The stream a vague encouraging guide,
which shows the way to cool, clear source
while ever dodging the shortest course.

The growth and strength is set to forge.
The melting glacier -cool and hot; clear water runoff leads to no pool.
The glacial ocean and the skittish wolf.
The reaches of space and the icy comet.

The embrace of tomorrow for yesterday’s son.

A Metaphor Is Born

Skittish lupine pacing wide-flung range,
Pads dry, no tracks; and no trail to follow.
While never soaked by rain or river,
Is thus left never-cleansed and hollow.

He no more howls, or snuffles the pack;
He wearied of sport and chase and grins.
The muddied plain he minces ’round,
And counts by scores avoided sins.

Yet leaving grass and climbing hill,
Our cur struck mountain’s feet at a run;
His dry gaze caught by glittering promise,
He charged a gloried mirror of the sun.

How it shone, this sun; how it danced on the ridge!
His pace quickened, blurred, lowlands forgotten.
Light-dazzled eyes drip tears to dry tongue,
The glare’s blinding lances frighten not him.

And our cur’s charge found its crav-ed mark,
And the light promise rose to the fore.
And the glow fractured wide, scattered rainbows below,
And its source he could no more ignore.

For the sun’s mirror rose as a frozen wall,
A glacier’s edge on forced march to the sea.
And it painted moist ribbons on the valley floor,
Cool threat and oath of what should be.

This dry tarnished wolf stares to the ground
Testing the flow with his strongest paw
And doubts the sun over shoulder now
And its distant, sweet promise he saw.

So our fool does not know, for he won’t look for fear,
And he sips at the frigid melt.
He splits wide his mouth, turns fangs out of sight,
And plunges, and shudders, and gives up his pelt.
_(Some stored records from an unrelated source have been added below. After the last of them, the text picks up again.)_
(* ===== verification/Profiles.v ===== *)
(** * Profiles: a project's own Hermes home ([profiles.rs], and
    [default_profile_name] of [service.rs]).

    Building a home, its files and links, reading a worker's key, and bringing
    an existing home up to its credential assignment.  Paths on the disk of
    [Fs]; the process id, the worker key's random bytes and the answers of
    [canonicalize] are arguments. *)
From Stdlib Require Import Lia.
From stdpp Require Import gmap.
From S2P Require Import Prelude Text Json Schema Identifiers Inventory Fs CredentialHomes Host.

Definition HOST_PROFILE : string := "asterism-host".

Record CredentialPaths : Type := {
  cp_home_root : string;
  cp_shared_auth : string;
  cp_codex_auth : string;
  cp_credential_root : string
}.

Record ProvisionSettings : Type := {
  ps_home_root : string;
  ps_shared_auth : string;
  ps_codex_auth : string;
  ps_credential_root : string;
  ps_first_port : Z;
  ps_last_port : Z;
  ps_reserved_ports : list Z;
  ps_production_home : string;
  ps_runtime_uid : Z
}.

(** [ProvisionSettings::credentials]. *)
Definition credentials (s : ProvisionSettings) : CredentialPaths :=
  {| cp_home_root := ps_home_root s; cp_shared_auth := ps_shared_auth s;
     cp_codex_auth := ps_codex_auth s; cp_credential_root := ps_credential_root s |}.

Record ProfileLayout : Type := { pl_home : string; pl_profile : string }.

Definition layout (s : ProvisionSettings) (profile : string) : ProfileLayout :=
  {| pl_home := path_join (ps_home_root s) profile; pl_profile := profile |}.

Module ProfileLayout.
Definition config (l : ProfileLayout) : string := path_join (pl_home l) "config.yaml".
Definition runtime_env (l : ProfileLayout) : string := path_join (pl_home l) "runtime.env".
Definition auth (l : ProfileLayout) : string := path_join (pl_home l) "auth.json".
Definition auth_lock (l : ProfileLayout) : string := path_join (pl_home l) LOCK_FILE.
Definition codex_home (l : ProfileLayout) : string := path_join (pl_home l) ".codex".
Definition codex_auth (l : ProfileLayout) : string := path_join (codex_home l) "auth.json".
Definition complete (l : ProfileLayout) (n : gmap string Node) : bool :=
  is_file n (config l) && is_file n (runtime_env l).
End ProfileLayout.

Inductive CredentialLink : Type :=
| Created
| AlreadyCorrect
| Repaired
| KeptExistingFile
| Mismatched.
#[export] Instance CredentialLink_eq_dec : EqDecision CredentialLink.
Proof. solve_decision. Defined.

(** The target of a link found by [symlink_metadata], and equality of [Path]s,
    which is by components. *)
Definition link_body (x : Node) : string := of_chars (f_body x).
Definition same_path (a b : string) : bool := bool_decide (components a = components b).

Section Links.
Context `{Process}.

Definition link_to_host_credential (target link nonce : string) : M FsError Disk CredentialLink :=
  if negb (str_starts_with "/" target) then fail (Refused "the host credential path must be absolute")
  else if List.existsb (fun c => bool_decide (c = ParentDir)) (components target)
  then fail (Refused "the host credential path must not climb out of itself")
  else
    let! found := look (fun n => symlink_metadata n link) in
    match found with
    | Some x =>
        if bool_decide (f_kind x = Symlink) then
          if same_path (link_body x) target then ret AlreadyCorrect
          else swap_link target link false nonce ;;; ret Repaired
        else ret KeptExistingFile
    | None =>
        match parent link with Some p => create_dir_all p | None => ret tt end ;;;
        symlink target link ;;;
        ret Created
    end.

(** [CredentialPaths::store_for]. *)
Definition store_for (p : CredentialPaths) (assignment : option string) : Result IdError string :=
  match assignment with
  | Some id => credential_file (cp_credential_root p) id
  | None => Ok (cp_shared_auth p)
  end.

Definition point_link (target link : string) (live : bool) (nonce : string) : M FsError Disk CredentialLink :=
  let! found := look (fun n => symlink_metadata n link) in
  match found with
  | Some x =>
      if live && bool_decide (f_kind x = Symlink) && negb (same_path (link_body x) target)
      then ret Mismatched
      else link_to_host_credential target link nonce
  | None => link_to_host_credential target link nonce
  end.

Definition point_lock (target link : string) (live : bool) (nonce : string) : M FsError Disk CredentialLink :=
  let! found := look (fun n => symlink_metadata n link) in
  match found with
  | Some x =>
      if bool_decide (f_kind x = Symlink) then
        if same_path (link_body x) target then ret AlreadyCorrect
        else if live then ret Mismatched
        else swap_link target link true nonce ;;; ret Repaired
      else if live then ret Mismatched
      else swap_link target link true nonce ;;; ret Repaired
  | None => swap_link target link true nonce ;;; ret Created
  end.
End Links.

(** Validated rather than escaped: it becomes a unit name and a directory. *)
Definition validate_profile_name (profile : string) : Result NodeError unit :=
  if (profile =? "")%string || (72 <? len profile)
  then Err (Bail "profile name must be between 1 and 72 characters")
  else if negb (all_chars (fun c => is_ascii_lower c || is_ascii_digit c || one_of "-" c) profile)
  then Err (Bail "profile name must be lowercase alphanumeric or dashes")
  else if str_starts_with "-" profile || ends_with $"-" (chars profile)
  then Err (Bail "profile name must not start or end with a dash")
  else Ok tt.

(** [service::default_profile_name]; ids are ASCII. *)
Definition default_profile_name (project_id : string) : string :=
  "asterism-project-"
    +:+ of_chars (firstn 48 (List.map (fun c => if is_ascii_alphanumeric c then to_ascii_lowercase c
                                                else Ascii.ascii_of_N 45) (chars project_id))).

(** [Path::starts_with], by components. *)
Definition path_within (path base : string) : bool :=
  match strip_components (components base) (components path) with Some _ => true | None => false end.

Definition validate_home (s : ProvisionSettings) (fs : FileSystem) (home workspace : string) :
    Result NodeError unit :=
  if same_path home (ps_production_home s)
  then Err (Bail "refusing to use the production Hermes home for a project")
  else
    let workspace := default workspace (canonicalize fs workspace) in
    if path_within home workspace
    then Err (Bail "refusing to place a Hermes home inside a project workspace")
    else if negb (path_within home (ps_home_root s))
    then Err (Bail "refusing a Hermes home outside the configured root")
    else Ok tt.

(** [generate_api_key] from the 32 random bytes. *)
Definition generate_api_key (random : list Z) : bytes := List.concat (List.map (hex_fixed 2) random).

Definition KEY_PREFIX : bytes := $"API_SERVER_KEY=".

Definition read_worker_key (path : string) (expected_uid : Z) (n : gmap string Node) :
    Result NodeError bytes :=
  match symlink_metadata n path with
  | None => Err (OnDisk (Io NotFound))
  | Some x =>
      if bool_decide (f_kind x = Symlink)
      then Err (Bail "worker credential must be a regular file, not a symlink")
      else if negb (bool_decide (f_kind x = RegularFile))
      then Err (Bail "worker credential must be a regular file")
      else if negb (f_owner x =? expected_uid)
      then Err (Bail ("worker credential is owned by uid " +:+ decimal (f_owner x) +:+ ", not "
                      +:+ decimal expected_uid))
      else
        let mode := Z.land (f_mode x) 0x1FF in
        if negb (Z.land mode 0x3F =? 0)
        then Err (Bail ("worker credential mode " +:+ octal mode +:+ " is readable beyond its owner"))
        else match read_to_string n path with
             | Err e => Err (OnDisk (Io e))
             | Ok contents =>
                 match omap (strip_prefix KEY_PREFIX) (lines contents) with
                 | value :: _ => Ok (trim value)
                 | [] => Err (Bail "worker credential contains no API_SERVER_KEY")
                 end
             end
  end.

(** The lines of [runtime.env] and [config.yaml]. *)
Definition runtime_env_lines (l : ProfileLayout) (port : Z) (api_key : bytes) : list bytes :=
  let home := chars (pl_home l) in
  let home_parent := chars (default (pl_home l) (parent (pl_home l))) in
  [$"# Generated by Asterism. One project's Hermes worker.";
   $"HOME=" ++ home_parent;
   $"HERMES_HOME=" ++ home;
   $"HERMES_CONFIG_DIR=" ++ home;
   $"CODEX_HOME=" ++ home ++ $"/.codex";
   $"API_SERVER_ENABLED=true";
   $"API_SERVER_HOST=127.0.0.1";
   $"API_SERVER_PORT=" ++ chars (decimal port);
   KEY_PREFIX ++ api_key;
   $"PYTHONUNBUFFERED=1"].
Definition render_runtime_env (l : ProfileLayout) (port : Z) (api_key : bytes) : bytes :=
  unlines (runtime_env_lines l port api_key).

(** [workdesk::config_lines]. *)
Definition config_lines : list bytes := [$"kanban:"; $"  dispatch_in_gateway: false"].
Definition config_file_lines (workspace : string) (port : Z) : list bytes :=
  [$"# Generated by Asterism. Do not edit: provisioning rewrites this file.";
   $"model:"; $"  provider: openai-codex";
   $"database:"; $"  journal_mode: wal";
   $"terminal:"; $"  backend: local"; $"  cwd: " ++ chars workspace;
   $"approvals:"; $"  mode: manual";
   $"api_server:"; $"  enabled: true"; $"  host: 127.0.0.1"; $"  port: " ++ chars (decimal port)]
  ++ config_lines.
Definition render_config (workspace : string) (port : Z) : bytes :=
  unlines (config_file_lines workspace port).

Section Homes.
Context `{SerdeJson} `{Process} `{Supervisor}.

Definition reconcile_credentials (paths : CredentialPaths) (profile : string)
    (assignment : option string) (live : bool) : Prog NodeError (list (string * CredentialLink)) :=
  checked id (validate_profile_name profile) ;;;
  let l := {| pl_home := path_join (cp_home_root paths) profile; pl_profile := profile |} in
  let! there := on_disk (look (fun n => Fs.is_dir n (pl_home l))) in
  if negb there then ret []
  else
    let! store := checked OnId (store_for paths assignment) in
    let! x := draw in
    let! hermes := on_disk (point_link store (ProfileLayout.auth l) live x) in
    let! lock :=
      match assignment with
      | Some id =>
          let! target := checked OnId (lock_file (cp_credential_root paths) id) in
          let! x := draw in
          let! o := on_disk (point_lock target (ProfileLayout.auth_lock l) live x) in
          ret [("lock"%string, o)]
      | None =>
          if live then ret []
          else
            let! found := on_disk (look (fun n => symlink_metadata n (ProfileLayout.auth_lock l))) in
            match found with
            | Some x =>
                if bool_decide (f_kind x = Symlink)
                then on_disk (remove_link (ProfileLayout.auth_lock l)) ;;; ret [("lock"%string, Repaired)]
                else ret []
            | None => ret []
            end
      end in
    let! codex := on_disk (look (fun n => Fs.is_dir n (ProfileLayout.codex_home l))) in
    (if codex : bool then ret tt else on_disk (create_dir_all (ProfileLayout.codex_home l))) ;;;
    on_disk (set_permissions (ProfileLayout.codex_home l) 0x1C0) ;;;
    let! x := draw in
    let! linked := on_disk (link_to_host_credential (cp_codex_auth paths) (ProfileLayout.codex_auth l) x) in
    ret (("hermes"%string, hermes) :: lock ++ [("codex"%string, linked)]).

Record ProvisionedProfile : Type := {
  pp_profile : string;
  pp_home : string;
  pp_endpoint : string;
  pp_api_key_ref : string;
  pp_created : bool
}.

(** The closure [build] of [provision_project_profile]: everything is written
    into the staging directory, the worker's key last. *)
Definition build (s : ProvisionSettings) (profile staging workspace : string) (port : Z)
    (random : list Z) (n1 n2 : string) : M FsError Disk unit :=
  let staged := {| pl_home := staging; pl_profile := profile |} in
  create_dir_all staging ;;;
  set_permissions staging 0x1C0 ;;;
  create_dir_all (path_join staging "sessions") ;;;
  create_dir_all (path_join staging "memories") ;;;
  create_dir_all (path_join staging "logs") ;;;
  write (ProfileLayout.config staged) (render_config workspace port) ;;;
  set_permissions (ProfileLayout.config staged) 0x180 ;;;
  link_to_host_credential (ps_shared_auth s) (ProfileLayout.auth staged) n1 ;;;
  create_dir_all (ProfileLayout.codex_home staged) ;;;
  set_permissions (ProfileLayout.codex_home staged) 0x1C0 ;;;
  link_to_host_credential (ps_codex_auth s) (ProfileLayout.codex_auth staged) n2 ;;;
  write (ProfileLayout.runtime_env staged)
    (render_runtime_env (layout s profile) port (generate_api_key random)) ;;;
  set_permissions (ProfileLayout.runtime_env staged) 0x180.

(** What is done when building or committing fails. *)
Definition abandon {A} (project_id staging : string) (e : NodeError) : Prog NodeError A :=
  on_disk (ignore_errors (remove_dir_all staging)) ;;;
  on_registry (release_endpoint project_id) ;;;
  on_registry (set_profile_state project_id ProfileFailed (Some "profile_home_failed"%string)) ;;;
  throw e.

Definition staging_dir (s : ProvisionSettings) (profile : string) (pid : Z) : string :=
  path_join (ps_home_root s) (".provisioning-" +:+ profile +:+ "-" +:+ decimal pid).

(** Built beside the target and renamed into place. *)
Definition construct_home (s : ProvisionSettings) (project_id profile workspace : string) (port pid : Z)
    (random : list Z) : Prog NodeError unit :=
  let staging := staging_dir s profile pid in
  on_disk (ignore_errors (remove_dir_all staging)) ;;;
  let! n1 := draw in
  let! n2 := draw in
  let! built := attempt (on_disk (build s profile staging workspace port random n1 n2)) in
  match built with
  | Err e => abandon project_id staging e
  | Ok _ =>
      let! moved := attempt (on_disk (rename_dir staging (pl_home (layout s profile)))) in
      match moved with
      | Err e => abandon project_id staging e
      | Ok _ => ret tt
      end
  end.

Definition provision_project_profile (s : ProvisionSettings) (fs : FileSystem)
    (elsewhere : nat -> Db -> Db) (occupied : Z -> bool) (pid : Z) (random : list Z)
    (project_id : string) : Prog NodeError ProvisionedProfile :=
  let! found := on_registry (query (project project_id)) in
  let! p := checked Bail (context found ("project " +:+ project_id +:+ " is not registered")) in
  let profile := default_profile_name project_id in
  checked id (validate_profile_name profile) ;;;
  if (profile =? HOST_PROFILE)%string
  then throw (Bail ("project " +:+ project_id +:+ " resolves to the reserved host profile name"))
  else
    let l := layout s profile in
    let workspace := rp_workspace_path p in
    checked id (validate_home s fs (pl_home l) workspace) ;;;
    on_registry (set_profile_state project_id Provisioning None) ;;;
    let! endpoint := on_registry (reserve_endpoint elsewhere project_id (ps_first_port s)
                                    (ps_last_port s) (ps_reserved_ports s) occupied) in
    let! port := checked Bail (context (endpoint_port endpoint)
                                 ("reserved endpoint " +:+ endpoint +:+ " names no port")) in
    let done created :=
      on_registry (set_profile_runtime project_id (pl_home l) profile endpoint
                     (ProfileLayout.runtime_env l) Provisioning) ;;;
      ret {| pp_profile := profile; pp_home := pl_home l; pp_endpoint := endpoint;
             pp_api_key_ref := ProfileLayout.runtime_env l; pp_created := created |} in
    let! whole := on_disk (look (ProfileLayout.complete l)) in
    if whole : bool then done false
    else
      on_disk (create_dir_all (ps_home_root s)) ;;;
      construct_home s project_id profile workspace port pid random ;;;
      done true.
End Homes.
To wash in the sea and add tears’ salt to brine and hearts howl to the surf.

Final

The stomping ground beaten down,
the scampering wolf shies from chattering stream.
Night’s howl of might a dented crown;
aslant and dry color tarnishing the hazy dream.

By chance caught wandering,
so far from warm and hackneyed court;
no longer bent on blind-mind plundering
or fast and low-ranked sport.

A glittering cliff of ice and wind,
a cool wash dancing to the sun’s beat,
a whisper of relief, surprise friend,
by some chance the glacier is meet.

Oh, wind, don’t dry the stream to ice,
don’t wake the high dozing sun,
let the light catch its smile twice
and leave the wolf no more alone.

Yet, sipping at the shying trickles
left a tang of salt upon his tongue.
But surely no one traded tickles
for bailing, damming, one so young.

The springs wash down the ancient gorge,
and mark the dust with clean ribbons;
but does the new grass grow to range,
or cushion the fall of the risen?

Our fool can not know, for to look is to risk,
and no low cur leaves his tail in the rain.
Yet when the glacial sea flows home at last,
his claws will paddle and damned be the pain.

So for now he snuffles and grins at the crystal
and praises the sun that set free the flow.
And he paces the prairie and watches for sand,
for only into grainy earth will lost love go.